For the past few years, the absence of any LAL-D treatment has led to nearly always fatal cases for infant patients, as well as high risks for organ damage and premature death cases in adult patients, experts said.
Now, the United States Food and Drug Administration approved the use of Kanuma (sebelipase alfa), a drug manufactured by Alexion Pharmaceuticals, Inc., in the treatment of LAL-D.
Kanuma is the first FDA-approved enzyme replacement therapy (ERT) for the disease.
"I am delighted that patients with LAL-D now have the first approved therapy that treats the underlying cause of the disease," said Dr. Barbara Burton, lead investigator of the clinical trials involving Kanuma.
In replacement of inactive, missing or partially inactive LAL protein in patients, Kanuma provides an rhLAL protein that functions the same way. Kanuma is produced by genetically-engineered chickens that contain an rDNA construct responsible for producing rhLAL protein in their egg whites, experts said.
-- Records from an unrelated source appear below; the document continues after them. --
(** Giving a stack back is never undefined and keeps the free list well formed,
    whether or not freemem accepts it. *)
Lemma freestk_safe ms l p len :
  mem_rep ms l ->
  p = 0 /\ len = 0 \/
  0 < len <= 4294967288 /\ (p + 4) mod 8 = 0 /\ p + 4 <= ms.(maxheap) /\
  ms.(minheap) + roundmb len <= p + 4 ->
  ∃ r ms' l', freestk p len ms = Some (r, ms') /\ mem_rep ms' l' /\
    ms'.(minheap) = ms.(minheap) /\ ms'.(maxheap) = ms.(maxheap).
Proof.
  intros HR [[-> ->]|(Hlen & Hp8 & Hmx & Hmn)]; [exists SYSERR, ms, l; done|].
  destruct (roundmb_spec len Hlen) as (Hr8 & _ & Hr). pose proof (mr_head _ _ HR) as [Hml Hml2].
  pose proof (mr_max _ _ HR) as Hmax. unfold freestk.
  rewrite (u32_id p) by (unfold is_u32; lia).
  rewrite (u32_id (p - roundmb len)) by (unfold is_u32; lia).
  rewrite (u32_id (p - roundmb len + 4)) by (unfold is_u32; lia).
  pose proof (roundmb_id (roundmb len) Hr Hr8) as Hid.
  set (nb := roundmb len) in *. set (b := p - nb + 4).
  assert (Hb8 : b mod 8 = 0).
  { unfold b. replace (p - nb + 4) with (p + 4 - nb) by lia. by apply mod8_sub. }
  pose proof (freemem_spec ms l b nb HR Hr Hb8) as Hs. rewrite Hid in Hs.
  specialize (Hs ltac:(unfold b; lia)).
  rewrite (proj2 (Z.ltb_ge b (minheap ms))) in Hs by (unfold b; lia).
  destruct (fl_freemem b nb l) as [l'|]; [|by exists SYSERR, ms, l].
  destruct Hs as (ms' & ? & ? & _ & ? & ? & _). by exists OK, ms', l'.
Qed.
(** A process made ready at the end of a call stays runnable, its entry otherwise as it
    was. *)
Lemma ready_ends pid Q s e (mask : bool) : pre_inv pid (-1) Q s -> s.(proctab) !! pid = Some e ->
  e.(prstate) ≠ PR_FREE -> e.(prstate) ≠ PR_CURR -> curstate s PR_CURR -> s.(ndefers) = 0 ->
  ∃ s' st, outcome (((ready pid;; mret tt);; restore mask;; mret OK) s) = Some s' /\ Inv s' /\
    s'.(proctab) !! pid = Some (set_prstate st e) /\ runnable s' pid = true.
Proof.
  intros HI He Hf Hnc Hc Hn. destruct (ready_run pid (-1) Q s e HI He Hf) as (qt & l & _ & Hrd & _ & HI2).
  set (s2 := made_ready pid e qt s) in *.
  assert (HI3 : Inv s2).
  { apply (Inv_intro _ _ HI2); [|done]. apply (curstate_other s); [|done].
    destruct Hc as (ec & Hec & Hsc). intros ->. congruence. }
  destruct (resched_blocked s2 HI3) as (s3 & Ho & (HI4 & _ & _ & _ & Hr3 & Hp3) & _).
  destruct (Hp3 pid (set_prstate PR_READY e)) as [st Hst]; [apply lookup_insert_eq|].
  assert (Hru : runnable s3 pid = true).
  { apply Hr3. unfold runnable, in_state, s2, made_ready. kst_simpl. by rewrite lookup_insert_eq. }
  unfold mbind, K_bind in *. rewrite Hrd.
  destruct (resched s2) as [[] s'|old s' k| |]; simpl in Ho |- *; try done;
    injection Ho as ->; eexists _, st; (split; [reflexivity|]);
    (split; [first [done|by apply Inv_ie]|]); by split.
Qed.
(** The words that create pushes on the new stack, in the order of the pushes:
    the arguments from the fifth on, last one first; the procedure; eight
    registers; the first four arguments; where the procedure returns to; the
    processor status. *)
Definition init_frame (p : platform) (procaddr initret : Z) (args : list Z) : list Z :=
  let nargs := length args in
  rev (drop 4 args) ++ [procaddr] ++ replicate 8 0 ++
  map (λ i, if (i <=? nargs)%nat then nth (i - 1) args 0 else 0) [4; 3; 2; 1]%nat ++
  [initret; match p with ARM_BBB => 0x53 | ARM_QEMU => 0x15F end].

(** The table entry that create fills. *)
Definition new_entry (p : platform) (pid priority saddr ssize me : Z) (name : list Z)
    (e : procent) : procent :=
  let con := match p with ARM_BBB => CONSOLE | ARM_QEMU => SERIAL0 end in
  Procent PR_SUSP priority e.(prstkptr) saddr ssize
    (copy_name (Z.to_nat (PNMLEN - 1)) 0 name (<[Z.to_nat (PNMLEN - 1) := 0]> e.(prname)))
    (-1) me e.(prmsg) false
    (<[0%nat := con]> (<[1%nat := con]> (<[2%nat := con]> e.(prdesc)))).

Definition set_prstkptr (x : Z) (p : procent) : procent :=
  Procent p.(prstate) p.(prprio) x p.(prstkbase) p.(prstklen) p.(prname)
    p.(prsem) p.(prparent) p.(prmsg) p.(prhasmsg) p.(prdesc).

(** system/create.c: create; [initret] is [INITRET], the address of userret. *)
Definition create (p : platform) (initret procaddr ssize priority : Z) (name args : list Z) : K Z :=
  mask ← disable;
  let ssize := if ssize <? MINSTK then MINSTK else ssize in
  let ssize := roundew ssize in
  saddr ← mop (getstk ssize);
  if saddr =? PSYSERR then restore mask;; mret SYSERR
  else
    pid ← newpid;
    if (pid =? SYSERR) || (priority <? 1) then restore mask;; mret SYSERR
    else
      n ← gets prcount;
      modify (set_prcount (s32 (n + 1)));;
      me ← getpid;
      updproc (new_entry p pid priority saddr ssize me name) pid;;
      store saddr STACKMAGIC;;
      sp ← push (init_frame p procaddr initret args) saddr;
      updproc (set_prstkptr sp) pid;;
      restore mask;;
      mret pid.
To extract the rhLAL protein, the GE chicken's egg whites are refined. Eventually, the material is used to create Kanuma. The GE chickens are only assigned for producing the drug substance. The GE chicken or its eggs are not allowed in the food supply, researchers said.
"Using this technology, these patients for the first time ever have access to a treatment that may improve their lives and chances of survival," said Janet Woodcock, director of drug evaluation at FDA.
The FDA said the ERT is to be provided through an intravenous infusion once weekly in patients with rapidly progressive LAL-D in the first six months of life. The therapy will also be provided for other LAL-D patients once every other week.
The FDA's Center for Drug Evaluation and Research (CDER) examined the safety and efficacy of Kanuma in an open-label trial involving nine infants with Wolman disease, and in a placebo-controlled, double-blind trial involving adult and pediatric patients with Wolman disease.
In the clinical studies, about 67 percent of infants who received ERT survived beyond 12 months of age. Adults and children diagnosed with Wolman disease also had significant improvements in multiple disease-related lipid and liver abnormalities.
Researchers said that the side effects observed in patients treated with Kanuma included cough, fever, vomiting, anemia, constipation, headache, nausea and rhinitis.